Listed entries: Begin

Lemma orFilter_no_paren (q : jsstring) :
  ~ In 41%N q -> existsb (N.eqb 41) (orFilter q) = false.
Proof.
  intro H.
  assert (Hq : existsb (N.eqb 41) q = false).
  { destruct (existsb (N.eqb 41) q) eqn:E; [|reflexivity].
    apply existsb_exists in E. destruct E as (c & Hc & Heq).
    apply N.eqb_eq in Heq. subst c. contradiction. }
  unfold orFilter. repeat rewrite existsb_app. rewrite Hq. reflexivity.
Qed.

Lemma orLogic_plain (q : jsstring) :
  plain q = true ->
  exists keep,
    orLogic fold (orFilter q) = Some keep
    /\ forall p, keep p = includesFolded fold q (Patient.uid p)
                          || includesFolded fold q (Patient.phone p)
                          || includesFolded fold q (Patient.name p).
Proof.
  intro Hq.
  assert (H44 : ~ In 44%N q) by now apply plain_avoids.
  assert (H41 : ~ In 41%N q) by now apply plain_avoids.
  unfold orLogic. rewrite (orFilter_no_paren q H41), (orFilter_segments q H44).
  unfold conditions, condition. cbn -[ilike like].
  rewrite (ilike_plain q Hq).
  eexists. split; [reflexivity|].
  intro p. cbn [existsb]. rewrite !like_contains, orb_false_r, orb_assoc.
  reflexivity.
Qed.

End FilterGrammar.

(** C8 as stated fails: the term [a_c] is not blank and none of the
    fields of Abc Smith contains it, yet the disjunction sent for it, as
    the store reads it, accepts Abc Smith, and the search returns that
    patient: under [ilike] the underscore stands for any one character. *)
Lemma underscore_matches_without_containing :
  blank (js "a_c") = false
  /\ includesFolded asciiLower (js "a_c") (Patient.uid Sample.abc) = false
  /\ includesFolded asciiLower (js "a_c") (Patient.phone Sample.abc) = false
  /\ includesFolded asciiLower (js "a_c") (Patient.name Sample.abc) = false
  /\ (exists keep,
        orLogic asciiLower (q_or (searchRequest (js "a_c"))) = Some keep
        /\ keep Sample.abc = true)
  /\ List.map (fun r => Patient.id (patient r))
              (searchResults (handleSearch Sample.sampleStore (Sample.typed "a_c")))
     = [Patient.id Sample.abc].
Proof.
  repeat split; try reflexivity.
  eexists. split; [vm_compute; reflexivity | vm_compute; reflexivity].
Qed.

Listed entries: End

• _What you need to do_:
Print exactly the lines between the line with "(Patient.name Sample.abc) = false" and the final line of the records above, both included.

• _Answer area_:
  /\ includesFolded asciiLower (js "a_c") (Patient.name Sample.abc) = false
  /\ (exists keep,
        orLogic asciiLower (q_or (searchRequest (js "a_c"))) = Some keep
        /\ keep Sample.abc = true)
  /\ List.map (fun r => Patient.id (patient r))
              (searchResults (handleSearch Sample.sampleStore (Sample.typed "a_c")))
     = [Patient.id Sample.abc].
Proof.
  repeat split; try reflexivity.
  eexists. split; [vm_compute; reflexivity | vm_compute; reflexivity].
Qed.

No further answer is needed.